■ PROBLEM DESCRIPTION: Nothing but the lines from the one that contains "Proof. induction k as [|k IH]; intros Hg; [cbn;" through the end of the listing should appear, set down exactly.

■ EXTRACTED DATA:
/---
Lemma sumf_insert {A} (g : nat -> A -> nat) f i x k : (i < k)%nat -> (sumf g (<[i := x]> f) k + g i (f i) = sumf g f k + g i x)%nat.
Proof.
  induction k as [|k IH]; intros Hk; [lia|]. rewrite !sumf_S. destruct (decide (i = k)) as [->|Hne].
  - rewrite sumf_out by lia. rewrite fn_lookup_insert. lia.
  - rewrite fn_lookup_insert_ne by lia. specialize (IH ltac:(lia)). lia.
Qed.

Lemma sumf_le {A} (g : nat -> A -> nat) f m k : (forall i, (i < k)%nat -> (g i (f i) <= m)%nat) -> (sumf g f k <= m * k)%nat.
Proof. induction k as [|k IH]; intros Hg; [cbn; lia|]. rewrite sumf_S. pose proof (Hg k ltac:(lia)). rewrite Nat.mul_succ_r. specialize (IH ltac:(auto)). lia. Qed.

Lemma sumf_ext {A} (g : nat -> A -> nat) f f' k : (forall i, (i < k)%nat -> g i (f i) = g i (f' i)) -> sumf g f k = sumf g f' k.
Proof. induction k as [|k IH]; intros Hg; [reflexivity|]. rewrite !sumf_S, IH, Hg by auto. reflexivity. Qed.

(** ** The invariant *)

Definition locked (p : wpc) : bool := match p with WFull _ _ | WStart _ _ => true | _ => false end.
Definition hlocked (p : hpc) : bool := match p with HStart _ => true | _ => false end.
Definition sync (p : spc) : nat := match p with SWrite _ => 1 | _ => 0 end.
(** The bytes a process has put into the buffer. *)
Definition written (p : wpc) : Z :=
  match p with WLoop i | WEnter i _ | WFull i _ | WSleep i _ | WDone i => i | WStart i _ => i + 1 end.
\---
■ TASK RESPONSE:
Proof. induction k as [|k IH]; intros Hg; [cbn; lia|]. rewrite sumf_S. pose proof (Hg k ltac:(lia)). rewrite Nat.mul_succ_r. specialize (IH ltac:(auto)). lia. Qed.

Lemma sumf_ext {A} (g : nat -> A -> nat) f f' k : (forall i, (i < k)%nat -> g i (f i) = g i (f' i)) -> sumf g f k = sumf g f' k.
Proof. induction k as [|k IH]; intros Hg; [reflexivity|]. rewrite !sumf_S, IH, Hg by auto. reflexivity. Qed.

(** ** The invariant *)

Definition locked (p : wpc) : bool := match p with WFull _ _ | WStart _ _ => true | _ => false end.
Definition hlocked (p : hpc) : bool := match p with HStart _ => true | _ => false end.
Definition sync (p : spc) : nat := match p with SWrite _ => 1 | _ => 0 end.
(** The bytes a process has put into the buffer. *)
Definition written (p : wpc) : Z :=
  match p with WLoop i | WEnter i _ | WFull i _ | WSleep i _ | WDone i => i | WStart i _ => i + 1 end.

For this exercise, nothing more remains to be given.